### What to work on:
The required output is the line with "[ reflexivity | reflexivity" through the final line of the entries, each one exactly as it stands.

[Stored data]
Class Fnmatch : Type := {
  fnmatch : string -> string -> bool;
  fnmatch_literal : forall name pat : string,
    glob_free pat = true -> fnmatch name pat = bool_decide (name = pat)
}.

(** ** The in-memory store: [MockRedis] ([app/utils/cache.py]) *)

Record MockRedis : Type := mkRedis {
  _data : gmap string string;
  _expires : gmap string Z
}.

Module MockRedis.

(** [__init__] *)
Definition init : MockRedis := mkRedis ∅ ∅.

(** [del self._data[key]; del self._expires[key]], the statement pair of
    [get] and of the loop in [_clean_expired]; a [del] of a missing key
    raises [KeyError]. *)
Definition del_both (key : string) : M MockRedis unit :=
  fun r =>
    match _data r !! key with
    | Some _ =>
        match _expires r !! key with
        | Some _ =>
            (Ok tt, mkRedis (base.delete key (_data r)) (base.delete key (_expires r)))
        | None => (Raise (KeyError key), mkRedis (base.delete key (_data r)) (_expires r))
        end
    | None => (Raise (KeyError key), r)
    end.

(** [get(key)]: a key whose expiry lies before [now] is removed from
    both dictionaries; [del self._data[key]] raises [KeyError] when the
    key is missing there. *)
Definition get (now : Z) (key : string) : M MockRedis (option string) :=
  fun r =>
    match _expires r !! key with
    | Some t =>
        if t <? now then (del_both key >> ret None) r
        else (Ok (_data r !! key), r)
    | None => (Ok (_data r !! key), r)
    end.

(** [expire(key, time)], [time] in seconds. *)
Definition expire (now : Z) (key : string) (time : Z) : M MockRedis bool :=
  fun r =>
    match _data r !! key with
    | Some _ => (Ok true, mkRedis (_data r) (<[key := now + seconds time]> (_expires r)))
    | None => (Ok false, r)
    end.

(** [set(key, value, ex)]; [if ex:] skips both [None] and [0]. *)
Definition set (now : Z) (key value : string) (ex : option Z) : M MockRedis bool :=
  fun r =>
    let r1 := mkRedis (<[key := value]> (_data r)) (_expires r) in
    match ex with
    | Some t => if t =? 0 then (Ok true, r1)
                else (expire now key t >> ret true) r1
    | None => (Ok true, r1)
    end.

(** [setex(key, time, value)] *)
Definition setex (now : Z) (key : string) (time : Z) (value : string)
  : M MockRedis bool :=
  fun r =>
    (expire now key time >> ret true)
      (mkRedis (<[key := value]> (_data r)) (_expires r)).

(** [delete(key)] *)
Definition delete (key : string) : M MockRedis bool :=
  fun r =>
    match _data r !! key with
    | Some _ => (Ok true, mkRedis (base.delete key (_data r)) (base.delete key (_expires r)))
    | None => (Ok false, r)
    end.

(** [incr(key)]: reads [_data] directly; [int] of a non-numeral raises
    [ValueError]. *)
Definition incr (key : string) : M MockRedis Z :=
  fun r =>
    match _data r !! key with
    | Some s =>
        match int s with
        | Some current =>
            (Ok (current + 1), mkRedis (<[key := str (current + 1)]> (_data r)) (_expires r))
        | None => (Raise ValueError, r)
        end
    | None => (Ok 1, mkRedis (<[key := str 1]> (_data r)) (_expires r))
    end.

(** [ttl(key)] *)
Definition ttl (now : Z) (key : string) : M MockRedis Z :=
  fun r =>
    match _data r !! key with
    | None => (Ok (-2), r)
    | Some _ =>
        match _expires r !! key with
        | None => (Ok (-1), r)
        | Some t => (Ok (Z.max 1 (int_seconds (t - now))), r)
        end
    end.

(** [flushall()] *)
Definition flushall : M MockRedis bool :=
  fun _ => (Ok true, mkRedis ∅ ∅).

(** [_clean_expired()].  The expired keys are visited in the map's
    enumeration order; Python visits them in insertion order, which
    only changes which key a [KeyError] would name. *)
Definition _clean_expired (now : Z) : M MockRedis unit :=
  fun r =>
    let expired :=
      (map_to_list (filter (fun kt => kt.2 < now) (_expires r))).*1 in
    for_each expired del_both r.

Section keys.
Context `{Fnmatch}.

(** [keys(pattern)] *)
Definition keys (now : Z) (pattern : string) : M MockRedis (list string) :=
  _clean_expired now >>
  (fun r =>
     (Ok (List.filter (fun k => fnmatch k pattern) (map_to_list (_data r)).*1), r)).
End keys.

End MockRedis.

(** ** Python data and the [json] module

    [pyval] is the data handed to [json.dumps] and returned by
    [json.loads]: [None], booleans, integers, strings, [datetime] objects
    (which [DateTimeEncoder] writes in ISO format), lists and dicts.  A
    dict is its list of items; [dict_get] reads the first item under a
    key. *)

#[local] Set Warnings "-register-all".
Inductive pyval : Type :=
| PNone
| PBool (b : bool)
| PInt (n : Z)
| PStr (s : string)
| PDatetime (t : Z)
| PList (items : list pyval)
| PDict (items : list (string * pyval)).

Definition truthy (v : pyval) : bool :=
  match v with
  | PNone => false
  | PBool b => b
  | PInt n => negb (n =? 0)
  | PStr s => truthy_str s
  | PDatetime _ => true
  | PList items => match items with [] => false | _ => true end
  | PDict items => match items with [] => false | _ => true end
  end.

Fixpoint dict_get (key : string) (items : list (string * pyval)) : option pyval :=
  match items with
  | [] => None
  | (k, v) :: rest => if String.eqb k key then Some v else dict_get key rest
  end.

(** [json.dumps(data, cls=DateTimeEncoder)] and [json.loads(text)];
    [None] from [json_loads] stands for [json.JSONDecodeError].  No law
    is assumed: every theorem below holds for any pair of functions. *)
Class JSONCodec : Type := {
  json_dumps : pyval -> string;
  json_loads : string -> option pyval
}.

(** ** python-jose

    A claim set is a dict from claim names to values.  [jwt_encode]
    signs a claim set with a key; [jws_verify] checks the signature of a
    token against a key and returns the signed claims;
    [jwt_get_unverified_claims] reads the claims without checking the
    signature.  The two laws: a token verifies under the key that signed
    it, and verification never yields other claims than those the token
    carries. *)

Inductive claim : Type :=
| CStr (s : string)
| CInt (n : Z)
| CBool (b : bool).
Lemma removed_emits_destroyed_and_is_cached_witness :
  container.Event.State removed_c2 = ContainerRemoved
  /\ cache_usable ext_empty readyWorld
  /\ exists ev w' p,
       feed ext_empty [removed_c2] readyWorld = Ret [ev] w'
       /\ Event.Event ev = Some (Event_Container p)
       /\ emitted w' ev
          = Some (ContainerEvent.mk CONTAINER_EVENT_TYPE_DESTROYED "" "" "" 0
                    (container.Event.DockerConfig removed_c2)
                    (container.Event.OciConfig removed_c2) 0)
       /\ map_index (containerCache w') (container.Event.ID removed_c2) = Some p
       /\ cache_kept_except (container.Event.ID removed_c2) readyWorld w'
       /\ containerCreated w' = containerCreated readyWorld
       /\ containerStarted w' = containerStarted readyWorld.
Proof.
  assert (Hu : cache_usable ext_empty readyWorld)
    by (unfold cache_usable; simpl; eexists; reflexivity).
  split; [ reflexivity | ]. split; [ exact Hu | ].
  apply (removed_emits_destroyed_and_is_cached ext_empty removed_c2 readyWorld);
    [ reflexivity | exact Hu ].
Defined.

(** C2, as stated, fails: the [Removed] notification for ["c2"] with the
    blob ["{}"] emits a Destroyed event that carries that blob, and the
    cache, which had no entry for ["c2"], has one afterwards. *)
Lemma removed_writes_cache_and_blob :
  exists ev w e,
    feed ext_empty [removed_c2] readyWorld = Ret [ev] w
    /\ emitted w ev = Some e
    /\ ContainerEvent.DockerConfigJson e = "{}"
    /\ map_index (containerCache readyWorld) "c2" = None
    /\ map_index (containerCache w) "c2" = Some 0.
Proof.
  eexists _, _, _. split; [ vm_compute; reflexivity | ].
  split; [ vm_compute; reflexivity | ].
  split; [ reflexivity | ]. split; vm_compute; reflexivity.
Qed.

(** Whatever the PIDs, the merged host PID is the [int32] of the last
    non-zero one. *)
Lemma started_merge_HostPid (n1 n2 : container.Event.t) :
  ContainerEvent.HostPid (started_merge n2 (running_of n1))
  = int32 (last_nonzero_pid n1 n2).
Proof.
  unfold last_nonzero_pid. simpl.
  destruct (container.Event.Pid n2 =? 0)%Z; [ | reflexivity ].
  destruct (container.Event.Pid n1 =? 0)%Z eqn:H1; [ | reflexivity ].
  apply Z.eqb_eq in H1. now rewrite H1.
Qed.

(** Where the cache map can be written, C5 holds: two [Started]
    notifications for an ID with no pending entry, with
    PIDs that fit [int32], emit exactly one event, on the second
    notification; it has phase Running, its host PID is the last non-zero
    PID of the two, and each configuration blob is the second
    notification's when non-empty and the first's otherwise. *)
Theorem started_pair_emits_merged_running
        ext (n1 n2 : container.Event.t) (w : World) :
  container.Event.State n1 = ContainerStarted ->
  container.Event.State n2 = ContainerStarted ->
  container.Event.ID n2 = container.Event.ID n1 ->
  map_index (containerStarted w) (container.Event.ID n1) = None ->
  cache_usable ext w ->
  fits_int32 (container.Event.Pid n1) ->
  fits_int32 (container.Event.Pid n2) ->
  exists w1 ev w2 e,
    translateContainerEvents ext n1 w = Ret None w1
    /\ feed ext [n1; n2] w = Ret [ev] w2
    /\ emitted w2 ev = Some e
    /\ ContainerEvent.Type_ e = CONTAINER_EVENT_TYPE_RUNNING
    /\ ContainerEvent.HostPid e = last_nonzero_pid n1 n2
    /\ ContainerEvent.DockerConfigJson e
       = (if (0 <? len (container.Event.DockerConfig n2))%nat
          then container.Event.DockerConfig n2
          else container.Event.DockerConfig n1)
    /\ ContainerEvent.OciConfigJson e
       = (if (0 <? len (container.Event.OciConfig n2))%nat
          then container.Event.OciConfig n2
          else container.Event.OciConfig n1).
Proof.
  intros HS1 HS2 Hid Hnone Hu Hr1 Hr2.
  destruct (started_pair_run ext n1 n2 w HS1 HS2 Hid Hnone Hu)
    as (w1 & w2 & extra & Hrun1 & Hrun2 & Hheap & _).
  exists w1, (envelope ext (container.Event.ID n1) (length (heap w)) (running_of n1)),
         w2, (started_merge n2 (running_of n1)).
  split; [ exact Hrun1 | ].
  split; [ now apply (feed_pair ext n1 n2 w w1) | ].
  split; [ now apply (emitted_envelope ext w2 _ (heap w) _ extra) | ].
  split; [ reflexivity | ].
  split; [ | split; reflexivity ].
  rewrite started_merge_HostPid. apply int32_small.
  unfold last_nonzero_pid. now destruct (container.Event.Pid n2 =? 0)%Z.
Qed.

Lemma started_pair_emits_merged_running_witness :
  container.Event.State started_docker = ContainerStarted
  /\ container.Event.State started_oci = ContainerStarted
  /\ container.Event.ID started_oci = container.Event.ID started_docker
  /\ map_index (containerStarted initWorld) (container.Event.ID started_docker) = None
  /\ cache_usable ext_empty initWorld
  /\ fits_int32 (container.Event.Pid started_docker)
  /\ fits_int32 (container.Event.Pid started_oci)
  /\ exists w1 ev w2 e,
       translateContainerEvents ext_empty started_docker initWorld = Ret None w1
       /\ feed ext_empty [started_docker; started_oci] initWorld = Ret [ev] w2
       /\ emitted w2 ev = Some e
       /\ ContainerEvent.Type_ e = CONTAINER_EVENT_TYPE_RUNNING
       /\ ContainerEvent.HostPid e = last_nonzero_pid started_docker started_oci
       /\ ContainerEvent.DockerConfigJson e
          = (if (0 <? len (container.Event.DockerConfig started_oci))%nat
             then container.Event.DockerConfig started_oci
             else container.Event.DockerConfig started_docker)
       /\ ContainerEvent.OciConfigJson e
          = (if (0 <? len (container.Event.OciConfig started_oci))%nat
             then container.Event.OciConfig started_oci
             else container.Event.OciConfig started_docker).
Proof.
  assert (Hu : cache_usable ext_empty initWorld)
    by (unfold cache_usable; simpl; eexists; reflexivity).
  split; [ reflexivity | ]. split; [ reflexivity | ]. split; [ reflexivity | ].
  split; [ reflexivity | ]. split; [ exact Hu | ].
  assert (H1 : fits_int32 (container.Event.Pid started_docker))
    by (unfold fits_int32; simpl; lia).
  assert (H2 : fits_int32 (container.Event.Pid started_oci))
    by (unfold fits_int32; simpl; lia).
  split; [ exact H1 | ]. split; [ exact H2 | ].
  apply (started_pair_emits_merged_running ext_empty started_docker started_oci
           initWorld);
    [ reflexivity | reflexivity | reflexivity | reflexivity | exact Hu
    | exact H1 | exact H2 ].
Defined.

### Response to this exercise:
    [ reflexivity | reflexivity | reflexivity | reflexivity | exact Hu
    | exact H1 | exact H2 ].
Defined.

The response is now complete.